Lemma repr_transfer words gen kill out G K O :
  repr words gen G → repr words kill K → repr words out O →
  ∃ s, transfer_words words gen kill out = Ok s ∧ repr words s (λ r, G r ∨ O r ∧ ¬ K r).
Proof.
  intros HG HK HO. unfold transfer_words.
  destruct (map_res_ok (λ w, let* x := vec_get gen w in let* o := vec_get out w in
      let* k := vec_get kill w in Ok (N.lor x (N.ldiff o k)))
    (λ i y, ∃ x o k, gen !! i = Some x ∧ out !! i = Some o ∧ kill !! i = Some k ∧
       y = N.lor x (N.ldiff o k)) (seq 0 words)) as (s & -> & H).
  { intros i Hi%elem_of_seq.
    destruct (repr_lookup _ _ _ i HG) as [x Hx]; [lia|].
    destruct (repr_lookup _ _ _ i HO) as [o Ho]; [lia|].
    destruct (repr_lookup _ _ _ i HK) as [k Hk]; [lia|].
    unfold vec_get. rewrite Hx, Ho, Hk. simpl. eauto 10. }
  exists s. split; [done|]. apply repr_words.
  - apply Forall2_length in H. rewrite length_seq in H. done.
  - intros i y Hy. destruct (Forall2_lookup_r _ _ _ _ _ H Hy) as (j & Hj & x & o & k & Hx & Ho & Hk & ->).
    apply lookup_seq in Hj as [-> Hj]. simpl in *. split.
    + apply lt_pow2_bits. intros b Hb. rewrite N.lor_spec, N.ldiff_spec.
      by rewrite (high_bits x), (high_bits o) by eauto using repr_word_lt.
    + intros b Hb. rewrite N.lor_spec, N.ldiff_spec, orb_true_iff, andb_true_iff, negb_true_iff.
      rewrite (repr_bit _ _ _ _ _ _ HG Hx Hb), (repr_bit _ _ _ _ _ _ HO Ho Hb).
      rewrite <- (repr_bit _ _ _ _ _ _ HK Hk Hb). by rewrite not_true_iff_false.
  - intros r [Hr|[Hr _]]; [exact (repr_fits _ _ _ r HG Hr) | exact (repr_fits _ _ _ r HO Hr)].
Qed.

(** ** Instructions and blocks as set transformers *)

Lemma fold_max_ge l m : (m <= fold_left N.max l m)%N.
Proof.
  revert m. induction l as [|x l IH]; intros m; simpl; [lia|]. specialize (IH (N.max m x)). lia.
Qed.

Lemma fold_max_elem l m x : x ∈ l → (x <= fold_left N.max l m)%N.
Proof.
  revert m. induction l as [|y l IH]; intros m Hx; [by apply elem_of_nil in Hx|]. simpl.
  apply elem_of_cons in Hx as [->|Hx]; [|by apply IH].
  pose proof (fold_max_ge l (N.max m y)). lia.
Qed.

Lemma max_reg_of_ge m inst : (m <= max_reg_of m inst)%N.
Proof.
  unfold max_reg_of. pose proof (fold_max_ge (use_regs inst)
    (match def_reg inst with Some d => N.max m d | None => m end)).
  destruct (def_reg inst); lia.
Qed.

Lemma max_regs_ge is' m : (m <= fold_left max_reg_of is' m)%N.
Proof.
  revert m. induction is' as [|x is' IH]; intros m; simpl; [lia|].
  pose proof (max_reg_of_ge m x). specialize (IH (max_reg_of m x)). lia.
Qed.

Lemma max_regs_elem is' m inst r :
  inst ∈ is' → def_reg inst = Some r ∨ r ∈ use_regs inst → (r <= fold_left max_reg_of is' m)%N.
Proof.
  intros Hi Hr. revert m. induction is' as [|x is' IH]; intros m; [by apply elem_of_nil in Hi|]. simpl.
  apply elem_of_cons in Hi as [<-|Hi]; [|by apply IH].
  apply N.le_trans with (max_reg_of m inst); [|apply max_regs_ge]. unfold max_reg_of.
  destruct Hr as [Hd|Hu]; [|by apply fold_max_elem]. rewrite Hd.
  pose proof (fold_max_ge (use_regs inst) (N.max m r)). lia.
Qed.

Lemma reg_count_bound f i inst r :
  insts f !! i = Some inst → def_reg inst = Some r ∨ r ∈ use_regs inst → (r <= reg_count f)%N.
Proof. intros Hi%list_elem_of_lookup_2. by apply max_regs_elem. Qed.

(** The set before instruction [i], given the set after it. *)
Definition step_live (f : IRFunction) (i : nat) (S : N → Prop) (r : N) : Prop :=
  ∃ inst, insts f !! i = Some inst ∧ (r ∈ use_regs inst ∨ S r ∧ def_reg inst ≠ Some r).

(** The set before the instructions [is'], given the set after them. *)
Definition back (f : IRFunction) (is' : list nat) (S : N → Prop) : N → Prop :=
  foldr (step_live f) S is'.

(** A register written by one of [is']. *)
Definition killed (f : IRFunction) (is' : list nat) (r : N) : Prop :=
  ∃ i inst, i ∈ is' ∧ insts f !! i = Some inst ∧ def_reg inst = Some r.

Lemma step_live_ext f i S S' r : (∀ r, S r ↔ S' r) → step_live f i S r ↔ step_live f i S' r.
Proof. intros E. unfold step_live. setoid_rewrite E. done. Qed.

Lemma back_ext f is' S S' r : (∀ r, S r ↔ S' r) → back f is' S r ↔ back f is' S' r.
Proof.
  intros E. revert r. induction is' as [|i is' IH]; intros r; simpl; [done|]. by apply step_live_ext.
Qed.

Lemma killed_cons f i is' r inst :
  insts f !! i = Some inst → killed f (i :: is') r ↔ def_reg inst = Some r ∨ killed f is' r.
Proof.
  intros Hi. unfold killed. split.
  - intros (j & inst' & Hj & Hi' & Hd). apply elem_of_cons in Hj as [->|Hj]; [left; congruence|].
    right. eauto.
  - intros [Hd|(j & inst' & Hj & H)]; [exists i, inst | exists j, inst']; set_solver.
Qed.

(** A block adds what it generates and removes what it kills. *)
Lemma back_summary f is' S r :
  Forall (λ i, i < length (insts f)) is' →
  back f is' S r ↔ back f is' (λ _, False) r ∨ S r ∧ ¬ killed f is' r.
Proof.
  intros H. revert r. induction H as [|i is' Hi _ IH]; intros r; simpl.
  { split; [|tauto]. intros ?. right. split; [done|]. intros (? & ? & ?%elem_of_nil & _). done. }
  destruct (lookup_lt_is_Some_2 _ _ Hi) as [inst Hinst].
  rewrite (killed_cons f i is' r inst Hinst). unfold step_live. rewrite Hinst. split.
  - intros (? & [= <-] & [Hu|[Hb Hd]]); [left; eauto|]. apply IH in Hb. destruct Hb as [?|[? ?]]; [left; eauto|].
    right. tauto.
  - intros [(? & [= <-] & [Hu|[Hb Hd]])|[HS Hk]]; exists inst; (split; [done|]); [by left|..].
    + right. split; [|done]. apply IH. by left.
    + right. split; [|tauto]. apply IH. right. tauto.
Qed.

Section summaries.
Context (f : IRFunction).
#[local] Abbreviation W := (words_for (reg_count f)).

Lemma reg_fits i inst r :
  insts f !! i = Some inst → def_reg inst = Some r ∨ r ∈ use_regs inst → word_of r < W.
Proof. intros Hi Hr. eapply word_of_lt, reg_count_bound; eauto. Qed.

Lemma zero_fits : word_of 0 < W.
Proof. apply word_of_lt. lia. Qed.

Lemma scan_inst_ok live S i :
  i < length (insts f) → repr W live S →
  ∃ live', scan_inst f live i = Ok live' ∧ repr W live' (step_live f i S).
Proof.
  intros [inst Hi]%lookup_lt_is_Some_2 HS. unfold scan_inst.
  rewrite (proj2 (vec_get_Ok _ _ _) Hi). cbn [res_bind].
  assert (∃ l1, match def_reg inst with Some d => bitset_clear live d | None => Ok live end = Ok l1 ∧
    repr W l1 (λ r, def_reg inst ≠ Some r ∧ S r)) as (l1 & -> & H1).
  { destruct (def_reg inst) as [d|] eqn:Hd.
    - destruct (repr_clear W live S d HS) as (l1 & -> & H1); [eapply reg_fits; eauto|].
      exists l1. split; [done|]. eapply repr_ext; [|done]. intros r. simpl. naive_solver.
    - exists live. split; [done|]. eapply repr_ext; [|done]. naive_solver. }
  cbn [res_bind]. destruct (repr_set_all W l1 _ (use_regs inst) H1) as (l2 & -> & H2).
  { apply Forall_forall. intros r Hr. eapply reg_fits; eauto. }
  exists l2. split; [done|]. eapply repr_ext; [|done]. intros r. unfold step_live. simpl. naive_solver.
Qed.

Lemma scan_block_ok is' live S :
  Forall (λ i, i < length (insts f)) is' → repr W live S →
  ∃ live', fold_res (scan_inst f) (rev is') live = Ok live' ∧ repr W live' (back f is' S).
Proof.
  intros H HS. induction H as [|i is' Hi _ IH]; simpl; [eauto|].
  destruct IH as (l1 & E & H1). rewrite fold_res_app, E. cbn [res_bind fold_res].
  destruct (scan_inst_ok l1 _ i Hi H1) as (l2 & -> & H2). simpl. eauto.
Qed.

Lemma kill_block_ok is' :
  Forall (λ i, i < length (insts f)) is' →
  ∃ kill, fold_res (kill_inst f) is' (replicate W 0%N) = Ok kill ∧ repr W kill (killed f is').
Proof.
  intros H. destruct (fold_res_inv (kill_inst f) (λ pre k, repr W k (killed f pre)) is' (replicate W 0%N))
    as (k & -> & Hk); [| |eauto].
  - eapply repr_ext; [|apply repr_zero]. intros r. split; [done|].
    intros (? & ? & ?%elem_of_nil & _). done.
  - intros pre i post k E HP. unfold kill_inst.
    rewrite Forall_forall in H. specialize (H i). destruct (lookup_lt_is_Some_2 (insts f) i) as [inst Hi].
    { apply H. subst. set_solver. }
    rewrite (proj2 (vec_get_Ok _ _ _) Hi). cbn [res_bind].
    assert (∀ r, killed f (pre ++ [i]) r ↔ killed f pre r ∨ def_reg inst = Some r) as Hsplit.
    { intros r. unfold killed. split.
      - intros (j & inst' & [Hj| ->%list_elem_of_singleton]%elem_of_app & Hi' & Hd); [left; eauto|].
        right. congruence.
      - intros [(j & inst' & Hj & ?)|?]; [exists j, inst'|exists i, inst]; set_solver. }
    destruct (def_reg inst) as [d|] eqn:Hd.
    + destruct (repr_set W k _ d HP) as (k' & -> & Hk'); [eapply reg_fits; eauto|].
      exists k'. split; [done|]. eapply repr_ext; [|done]. intros r. rewrite Hsplit. naive_solver.
    + exists k. split; [done|]. eapply repr_ext; [|done]. intros r. rewrite Hsplit. naive_solver.
Qed.
End summaries.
◆ ◆ ◆ ◆
--- Exercise details ---
All lines from the beginning of the listing through the one with "exists s. split; [done|]. apply repr_words." are to be restated word for word, and only those.

--- Worked solution ---
Lemma repr_transfer words gen kill out G K O :
  repr words gen G → repr words kill K → repr words out O →
  ∃ s, transfer_words words gen kill out = Ok s ∧ repr words s (λ r, G r ∨ O r ∧ ¬ K r).
Proof.
  intros HG HK HO. unfold transfer_words.
  destruct (map_res_ok (λ w, let* x := vec_get gen w in let* o := vec_get out w in
      let* k := vec_get kill w in Ok (N.lor x (N.ldiff o k)))
    (λ i y, ∃ x o k, gen !! i = Some x ∧ out !! i = Some o ∧ kill !! i = Some k ∧
       y = N.lor x (N.ldiff o k)) (seq 0 words)) as (s & -> & H).
  { intros i Hi%elem_of_seq.
    destruct (repr_lookup _ _ _ i HG) as [x Hx]; [lia|].
    destruct (repr_lookup _ _ _ i HO) as [o Ho]; [lia|].
    destruct (repr_lookup _ _ _ i HK) as [k Hk]; [lia|].
    unfold vec_get. rewrite Hx, Ho, Hk. simpl. eauto 10. }
  exists s. split; [done|]. apply repr_words.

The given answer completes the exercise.